THE TASK
A single figure is required: the number of lines below in which the word "finishReason" occurs.

RECORDS FOR THIS TASK
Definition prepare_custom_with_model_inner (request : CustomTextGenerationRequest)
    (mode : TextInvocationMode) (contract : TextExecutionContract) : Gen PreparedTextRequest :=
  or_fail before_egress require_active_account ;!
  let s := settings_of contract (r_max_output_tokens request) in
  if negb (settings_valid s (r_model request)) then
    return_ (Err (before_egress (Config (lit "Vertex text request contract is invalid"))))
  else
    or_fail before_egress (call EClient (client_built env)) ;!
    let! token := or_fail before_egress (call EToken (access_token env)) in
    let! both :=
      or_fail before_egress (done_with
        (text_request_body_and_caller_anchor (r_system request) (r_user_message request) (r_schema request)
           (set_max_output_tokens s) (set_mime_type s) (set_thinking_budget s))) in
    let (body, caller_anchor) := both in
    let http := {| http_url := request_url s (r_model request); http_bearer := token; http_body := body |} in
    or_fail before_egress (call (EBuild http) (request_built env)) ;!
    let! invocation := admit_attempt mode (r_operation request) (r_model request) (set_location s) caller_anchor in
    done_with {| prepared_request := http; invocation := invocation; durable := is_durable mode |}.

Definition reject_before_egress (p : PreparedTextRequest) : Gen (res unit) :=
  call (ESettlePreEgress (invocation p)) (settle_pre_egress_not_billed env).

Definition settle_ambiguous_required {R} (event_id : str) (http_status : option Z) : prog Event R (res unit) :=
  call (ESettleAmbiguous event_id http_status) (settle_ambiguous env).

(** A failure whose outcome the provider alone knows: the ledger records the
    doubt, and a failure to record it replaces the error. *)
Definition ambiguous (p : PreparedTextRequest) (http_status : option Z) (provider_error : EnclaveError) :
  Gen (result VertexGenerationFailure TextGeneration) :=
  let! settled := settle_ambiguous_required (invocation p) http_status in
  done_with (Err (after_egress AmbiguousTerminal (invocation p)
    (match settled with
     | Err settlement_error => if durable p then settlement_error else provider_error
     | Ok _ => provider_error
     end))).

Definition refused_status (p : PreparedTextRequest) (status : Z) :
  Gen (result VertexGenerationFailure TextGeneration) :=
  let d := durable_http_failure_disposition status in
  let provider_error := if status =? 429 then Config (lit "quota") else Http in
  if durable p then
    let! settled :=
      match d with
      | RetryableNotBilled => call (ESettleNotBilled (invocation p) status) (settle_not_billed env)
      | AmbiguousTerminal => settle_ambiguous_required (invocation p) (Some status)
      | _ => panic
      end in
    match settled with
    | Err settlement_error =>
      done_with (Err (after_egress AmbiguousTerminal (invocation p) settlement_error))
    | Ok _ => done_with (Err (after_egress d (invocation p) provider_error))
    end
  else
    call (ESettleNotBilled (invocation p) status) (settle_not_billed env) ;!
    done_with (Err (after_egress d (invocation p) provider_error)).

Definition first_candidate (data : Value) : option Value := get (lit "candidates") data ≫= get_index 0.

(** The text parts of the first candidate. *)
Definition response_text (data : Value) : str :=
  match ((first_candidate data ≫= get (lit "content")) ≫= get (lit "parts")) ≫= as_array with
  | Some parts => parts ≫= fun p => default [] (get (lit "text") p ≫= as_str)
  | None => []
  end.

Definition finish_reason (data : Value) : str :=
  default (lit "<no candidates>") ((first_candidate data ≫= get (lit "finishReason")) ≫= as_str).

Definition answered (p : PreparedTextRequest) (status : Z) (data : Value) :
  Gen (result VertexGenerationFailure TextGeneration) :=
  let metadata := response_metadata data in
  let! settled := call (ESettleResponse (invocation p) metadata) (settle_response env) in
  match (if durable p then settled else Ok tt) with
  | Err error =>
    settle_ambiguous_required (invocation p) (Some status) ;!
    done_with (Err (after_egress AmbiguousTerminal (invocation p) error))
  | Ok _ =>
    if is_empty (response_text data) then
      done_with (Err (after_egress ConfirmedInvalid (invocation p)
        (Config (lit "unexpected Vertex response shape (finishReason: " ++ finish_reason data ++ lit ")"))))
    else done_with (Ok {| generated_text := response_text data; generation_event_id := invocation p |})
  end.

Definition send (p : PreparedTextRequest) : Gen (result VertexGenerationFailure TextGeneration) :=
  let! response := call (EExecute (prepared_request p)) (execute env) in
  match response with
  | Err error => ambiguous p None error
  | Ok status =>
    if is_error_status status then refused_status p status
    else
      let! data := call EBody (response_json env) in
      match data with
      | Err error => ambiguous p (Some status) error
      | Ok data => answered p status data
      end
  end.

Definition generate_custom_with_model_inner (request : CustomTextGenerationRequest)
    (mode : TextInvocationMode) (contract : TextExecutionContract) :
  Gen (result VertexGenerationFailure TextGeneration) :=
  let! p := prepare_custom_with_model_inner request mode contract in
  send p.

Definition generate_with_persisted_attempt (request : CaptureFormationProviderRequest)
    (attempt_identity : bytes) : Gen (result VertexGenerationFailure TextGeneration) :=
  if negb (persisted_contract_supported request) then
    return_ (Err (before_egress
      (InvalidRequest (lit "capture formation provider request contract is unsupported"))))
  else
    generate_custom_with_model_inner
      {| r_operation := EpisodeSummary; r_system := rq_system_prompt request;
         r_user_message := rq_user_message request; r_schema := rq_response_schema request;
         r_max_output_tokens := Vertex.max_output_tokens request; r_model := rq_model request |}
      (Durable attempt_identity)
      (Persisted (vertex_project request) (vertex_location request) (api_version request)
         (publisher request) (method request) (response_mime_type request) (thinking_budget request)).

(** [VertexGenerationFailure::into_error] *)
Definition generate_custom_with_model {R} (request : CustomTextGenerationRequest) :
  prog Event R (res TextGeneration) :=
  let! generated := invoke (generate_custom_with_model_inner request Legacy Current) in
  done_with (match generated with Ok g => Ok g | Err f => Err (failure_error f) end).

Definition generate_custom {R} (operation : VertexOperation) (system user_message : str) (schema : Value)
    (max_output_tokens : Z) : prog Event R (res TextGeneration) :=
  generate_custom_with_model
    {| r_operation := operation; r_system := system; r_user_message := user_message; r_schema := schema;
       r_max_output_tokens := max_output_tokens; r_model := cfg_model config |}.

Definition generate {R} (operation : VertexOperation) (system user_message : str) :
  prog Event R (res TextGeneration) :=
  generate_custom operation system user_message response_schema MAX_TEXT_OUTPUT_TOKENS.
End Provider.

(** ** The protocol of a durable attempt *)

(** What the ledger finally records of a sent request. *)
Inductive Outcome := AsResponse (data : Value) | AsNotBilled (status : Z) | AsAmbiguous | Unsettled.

RESULT OF THIS TASK
2